14The medical and other reasons set out in the Notice of Examination state:
the amount of the submitted Form 1 has tripled from the two previous Form 1’s submitted … Due to significant increase in personal care needs we require Section 44 assessment to identify the decline in your ability to care for yourself as this has not been reflected in the medical documents we currently have on file which have documented improvement
15The sufficiency of medical and any other reasons was considered by the Tribunal in 17-004358 v Economical Mutual Insurance Company, 2018 CanLII 112110 (ON LAT). At paragraph [13] of the decision the Tribunal states:
The recent reconsideration decision, M.B. v. Aviva Insurance Canada, states that a notice must include the following elements to satisfy the “medical and any other reasons” requirement of s. 44(5):
(a) “specific details about the insured’s condition” or information that the insurer does not have about an insured’s person’s condition;
(b) the benefit(s) or determination(s) at issue; and,
(c) the section(s) of the Schedule being relied on.
16In the current case, the respondent identified the benefit in dispute since a Form 1 denotes an attendant care benefit. It stated that the recent Form 1 was in an amount triple the amount found by its assessors and noted that this increase is inconsistent with recent medical records showing overall improvement. It identifies the section in question, s. 44. I find that the reasons set out are sufficient to permit [Ms. D] to make an informed decision whether to attend the assessment or abandon her claim. She certainly did not abandon her claim as she filed her appeal with the Tribunal several days after her non-attendance.

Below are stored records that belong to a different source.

(** A text [pre] at the head of the string that no search stops in. *)
Definition inert (r : pattern) (pre : pystr) : Prop :=
  forall t p, lookbehind_ok p = true ->
    search r None (pre ++ t) = shift pre (search r p t).

(** A continuation [t] that completes no delimiter begun before it, other
    than one the delimiter it replaces completed as well. *)
Definition stable_for (d t : pystr) : Prop :=
  forall x z, x <> [] ->
    startswith d (x ++ d ++ z) = false -> startswith d (x ++ t) = false.

(** A replacement text that neither completes nor contains a match start,
    whatever follows it. *)
Definition neutral (r : pattern) (repl : pystr) : Prop :=
  forall t,
    stable_for (delim r) (repl ++ t)
    /\ forall prev p, lookbehind_ok prev = true -> lookbehind_ok p = true ->
         search r prev (repl ++ t) = shift repl (search r p t).

End Re.
Import Re.

(** ** [base64.b64encode] *)

Module Base64.

Definition alphabet : pystr :=
  py "ABCDEFGHIJKLMNOPQRSTUVWXYZabcdefghijklmnopqrstuvwxyz0123456789+/".

Definition pad : char := 61.

Definition digit (i : N) : char := List.nth (N.to_nat i) alphabet pad.

Fixpoint encode (data : list N) : pystr :=
  match data with
  | [] => []
  | [a] => [digit (a / 4); digit ((a mod 4) * 16); pad; pad]
  | [a; b] =>
      [digit (a / 4); digit ((a mod 4) * 16 + b / 16);
       digit ((b mod 16) * 4); pad]
  | a :: b :: c :: data' =>
      digit (a / 4) :: digit ((a mod 4) * 16 + b / 16)
      :: digit ((b mod 16) * 4 + c / 64) :: digit (c mod 64)
      :: encode data'
  end.

Definition b64encode (data : list Byte.byte) : pystr :=
  encode (List.map Byte.to_N data).

End Base64.

(** ** The preprocessor *)

Module LaTeXMd.

(** [IMG_EXPR % (alt, id, data)] and [INLINE_IMG_EXPR % (alt, id, data)] *)
Definition IMG_EXPR (alt id data : pystr) : pystr :=
  py "<div class='latex-box math-false'><img class='' alt='" ++ alt
  ++ py "' id='" ++ id
  ++ py "' src='data:image/png;base64," ++ data ++ py "'></div>".

Definition INLINE_IMG_EXPR (alt id data : pystr) : pystr :=
  py "<img class='math-true' alt='" ++ alt
  ++ py "' id='" ++ id
  ++ py "' src='data:image/png;base64," ++ data ++ py "'>".

Definition IMG_CSS : pystr :=
  newline :: py "<style scoped>"
  ++ newline :: py ".latex-box.math-false {text-align: center;}"
  ++ newline :: py ".math-true {vertical-align: middle;}"
  ++ newline :: py "</style>" ++ [newline].

(** The class attribute [tex_preamble]. *)
Definition base_preamble : pystr :=
  py "\documentclass{article}" ++ newline
  :: py "\usepackage{amsmath}" ++ newline
  :: py "\usepackage{amsthm}" ++ newline
  :: py "\usepackage{amssymb}" ++ newline
  :: py "\usepackage{bm}" ++ newline
  :: py "\usepackage{parskip}" ++ newline
  :: py "\usepackage[usenames,dvipsnames]{color}" ++ newline
  :: py "\pagestyle{empty}" ++ [newline].

(** The configuration [__init__] installs. *)
Definition config_general_preamble : pystr := [].
Definition config_dvipng_args : pystr :=
  py "-q -T tight -bg Transparent -z 9 -D 106".
Definition config_delimiters_text : pystr := Eval vm_compute in py "%".
Definition config_delimiters_math : pystr := [194; 163].
Definition config_delimiters_preamble : pystr :=
  Eval vm_compute in py "%%".

Definition re_textmode : pattern := build_regexp config_delimiters_text.
Definition re_mathmode : pattern := build_regexp config_delimiters_math.
Definition re_preamblemode : pattern := build_regexp config_delimiters_preamble.

(** What lies outside the program: the digest function and the two
    command-line tools.  [latex w doc] tells whether [latex -halt-on-error]
    exits with status zero on the document [doc]; [dvipng w doc] is the PNG
    file [dvipng] leaves for the DVI of [doc], or [None] when it exits with a
    non-zero status. *)
Record world := World {
  md5_hexdigest : pystr -> pystr;
  latex : pystr -> bool;
  dvipng : pystr -> option (list Byte.byte)
}.

Inductive exn := ValueError | IOError | CompileError | ConvertError.

Inductive result (A : Type) :=
  | Ok (a : A)
  | Raise (e : exn).
Arguments Ok {A} a.
Arguments Raise {A} e.

(** Console output and subprocesses, in the order they happen. *)
Inductive event :=
  | EvPrint (s : pystr)
  | EvLatex (doc : pystr)
  | EvDvipng (args doc : pystr)
  | EvCleanup (extensions : list pystr).

(** The file [latex.cache] of the working directory. *)
Inductive file :=
  | Missing
  | Unreadable
  | Text (content : pystr).

Record state := State {
  cached : gmap pystr pystr;
  tex_preamble : pystr;
  cache_file : file;
  trace : list event
}.

(** *** [__init__] *)

(** The body of the [for] loop over [readlines()]: the first line that does
    not unpack into a key and a value raises, and the insertions made before
    it stay in the dictionary. *)
Fixpoint load_lines (c : gmap pystr pystr) (lines : list pystr)
  : gmap pystr pystr * result unit :=
  match lines with
  | [] => (c, Ok tt)
  | line :: lines' =>
      match split space (strip newline line) with
      | [key; val] => load_lines (<[key := val]> c) lines'
      | _ => (c, Raise ValueError)
      end
  end.

(** The key and the value a line unpacks into, if it does. *)
Definition entry_of (line : pystr) : option (pystr * pystr) :=
  match split space (strip newline line) with
  | [key; val] => Some (key, val)
  | _ => None
  end.

(** The entries of the lines before the first one that does not unpack. *)
Fixpoint leading_entries (lines : list pystr) : list (pystr * pystr) :=
  match lines with
  | [] => []
  | line :: lines' =>
      match entry_of line with
      | Some kv => kv :: leading_entries lines'
      | None => []
      end
  end.

(** [d[k] = v] for each entry in turn. *)
Definition insert_all (es : list (pystr * pystr)) (c : gmap pystr pystr)
  : gmap pystr pystr :=
  fold_left (fun c kv => <[fst kv := snd kv]> c) es c.

Definition load_cache (c : gmap pystr pystr) (f : file)
  : gmap pystr pystr * result unit :=
  match f with
  | Text content => load_lines c (readlines content)
  | Missing | Unreadable => (c, Raise IOError)
  end.

(** [try: ... except Exception: pass], then the configuration and the three
    patterns, which are the constants above. *)
Definition __init__ (st : state) : result state :=
  let '(c, _) := load_cache (cached st) (cache_file st) in
  Ok {| cached := c;
        tex_preamble := base_preamble;
        cache_file := cache_file st;
        trace := trace st |}.

(** *** [_cleanup] and [_latex_to_base64] *)

(** The extensions of the files [_cleanup(path, err)] removes: after an
    error the log is kept. *)
Definition _cleanup (err : bool) : list pystr :=
  let extensions := [[]; py ".aux"; py ".dvi"; py ".png"; py ".log"] in
  if err then removelast extensions else extensions.

(** The text written to the temporary file. *)
Definition document (preamble tex : pystr) (math_mode : bool) : pystr :=
  preamble
  ++ (if math_mode then py "$" ++ tex ++ py "$" else tex)
  ++ newline :: py "\end{document}".

(** [str(data)[2:-1]] of the encoded bytes is the encoded text itself. *)
Definition _latex_to_base64 (w : world) (preamble tex : pystr) (math_mode : bool)
  : list event * result pystr :=
  let doc := document preamble tex math_mode in
  if latex w doc then
    match dvipng w doc with
    | Some png =>
        ([EvLatex doc; EvDvipng config_dvipng_args doc;
          EvCleanup (_cleanup false)],
         Ok (Base64.b64encode png))
    | None =>
        ([EvLatex doc; EvDvipng config_dvipng_args doc;
          EvCleanup (_cleanup true)],
         Raise ConvertError)
    end
  else ([EvLatex doc; EvCleanup (_cleanup true)], Raise CompileError).

(** *** [run] *)

(** [d[k] = v] on an insertion-ordered dictionary. *)
Fixpoint dict_set (k v : pystr) (d : list (pystr * pystr))
  : list (pystr * pystr) :=
  match d with
  | [] => [(k, v)]
  | (k', v') :: d' =>
      if str_eqb k k' then (k, v) :: d' else (k', v') :: dict_set k v d'
  end.

Fixpoint dict_get (k : pystr) (d : list (pystr * pystr)) : option pystr :=
  match d with
  | [] => None
  | (k', v') :: d' => if str_eqb k k' then Some v' else dict_get k d'
  end.

(** The preamble loop: each fragment found in the page as it was is
    appended with a newline, and one match is deleted from the page. *)
Definition preamble_step (acc : pystr * pystr) (preamble : pystr)
  : pystr * pystr :=
  (fst acc ++ preamble ++ [newline], sub re_preamblemode [] (snd acc)).

Definition begin_document : pystr :=
  newline :: py "\begin{document}" ++ [newline].

Definition absorb_preambles (tex_preamble page : pystr) : pystr * pystr :=
  let tex_preamble := tex_preamble ++ config_general_preamble in
  let preambles := findall re_preamblemode page in
  let '(tex_preamble, page) :=
    fold_left preamble_step preambles (tex_preamble, page) in
  (tex_preamble ++ begin_document, page).

(** The list [tex_expr]. *)
Definition extract (page : pystr) : list (pattern * bool * pystr) :=
  List.map (fun x => (re_textmode, false, x)) (findall re_textmode page)
  ++ List.map (fun x => (re_mathmode, true, x)) (findall re_mathmode page).

(** The variables of the expression loop. *)
Record loop_state := LoopState {
  page : pystr;
  new_cache : list (pystr * pystr);
  id : nat;
  out : list event
}.

(** What an expression is replaced with. *)
Definition replacement (math_mode : bool) (simp_expr : pystr) (id : nat)
  (data : pystr) : pystr :=
  if truthy data then
    if math_mode
    then INLINE_IMG_EXPR simp_expr (simp_expr ++ py "_" ++ str_of_nat id) data
    else IMG_EXPR simp_expr (simp_expr ++ py "_" ++ str_of_nat id) data
  else py "<p>ERROR</p>".

(** One iteration of [for reg, math_mode, expr in tex_expr].  The
    statement [expr = expr.replace(...)] of the source changes a variable
    that is not read afterwards. *)
Definition step (w : world) (cached : gmap pystr pystr) (preamble : pystr)
  (ls : loop_state) (e : pattern * bool * pystr) : loop_state :=
  let '(reg, math_mode, expr) := e in
  let simp_expr := md5_hexdigest w expr in
  let out1 := out ls ++ [EvPrint simp_expr] in
  let '(data, new_cache1, out2) :=
    match cached !! simp_expr with
    | Some data => (data, new_cache ls, out1)
    | None =>
        match _latex_to_base64 w preamble expr math_mode with
        | (evs, Ok data) =>
            (data, dict_set simp_expr data (new_cache ls), out1 ++ evs)
        | (evs, Raise _) => ([], new_cache ls, out1 ++ evs)
        end
    end in
  let id1 := S (id ls) in
  {| page := sub reg (replacement math_mode simp_expr id1 data) (page ls);
     new_cache := new_cache1;
     id := id1;
     out := out2 |}.


Definition step_data (w : world) (cached : gmap pystr pystr)
  (preamble : pystr) (e : pattern * bool * pystr) : pystr :=
  let '(_, math_mode, expr) := e in
  match cached !! md5_hexdigest w expr with
  | Some data => data
  | None =>
      match snd (_latex_to_base64 w preamble expr math_mode) with
      | Ok data => data
      | Raise _ => []
      end
  end.

(** The replacement texts of successive iterations, the counter being [n]
    before the first of them. *)
Fixpoint replacements (w : world) (cached : gmap pystr pystr)
  (preamble : pystr) (n : nat) (es : list (pattern * bool * pystr))
  : list pystr :=
  match es with
  | [] => []
  | e :: es' =>
      replacement (snd (fst e)) (md5_hexdigest w (snd e)) (S n)
        (step_data w cached preamble e)
      :: replacements w cached preamble (S n) es'
  end.





(** [simp_expr + "_" + str(id)], the [id] attribute of an image. *)
Definition element_id (simp_expr : pystr) (id : nat) : pystr :=
  simp_expr ++ py "_" ++ str_of_nat id.

(** The tokens whose escaped form is undone, in the order of the list
    [tokens]. *)
Definition tokens : list pystr :=
  [config_delimiters_preamble; config_delimiters_text;
   config_delimiters_math; [backslash]].

Definition unescape (page : pystr) : pystr :=
  fold_left (fun pg tok => replace (backslash :: tok) tok pg) tokens page.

17[Ms. D]’s failure to attend the April 18, 2017 IE triggers the provisions of s. 55. It remains for me to consider the exercise of my discretion.
Discretion under ss. 55(2) and (3)
18On the facts before me, I find that [Ms. D] failed to attend one IE in April 2017. While in and of itself, in the right circumstances, this failure might be sufficient to strike her claim, she has advanced her claim vigorously, has now been determined to be catastrophically impaired, and has stated a willingness to attend rescheduled IEs. In my view, it would be unjust in these circumstances to strike her claim at this point.
19I am cognizant of the fact that her application has now been before the Tribunal for in excess of five years and must be moved along to resolution. For this reason, I am not prepared to order a stay of her application until she attends. Such an order is too vague and open to further slippage of time. Instead, the preferable course is for the parties to take immediate steps to have the IEs completed and the matter set down for a hearing. To bring this outcome about, I will set a timetable.
Order
20Within the next 30 days the parties shall agree a mutually acceptable date for [Ms. D] to attend an attendant care IE, such IE to take place within 90 days after agreeing the date.
21In the event the parties cannot agree dates for the IE within 30 days, they may each submit three proposed dates to me within 10 days of reaching an impasse and I will set a date. I will remain seized of this issue until the IEs are completed.
22Should [Ms. D] fail to attend the scheduled IE, the respondent may move for an order staying this application.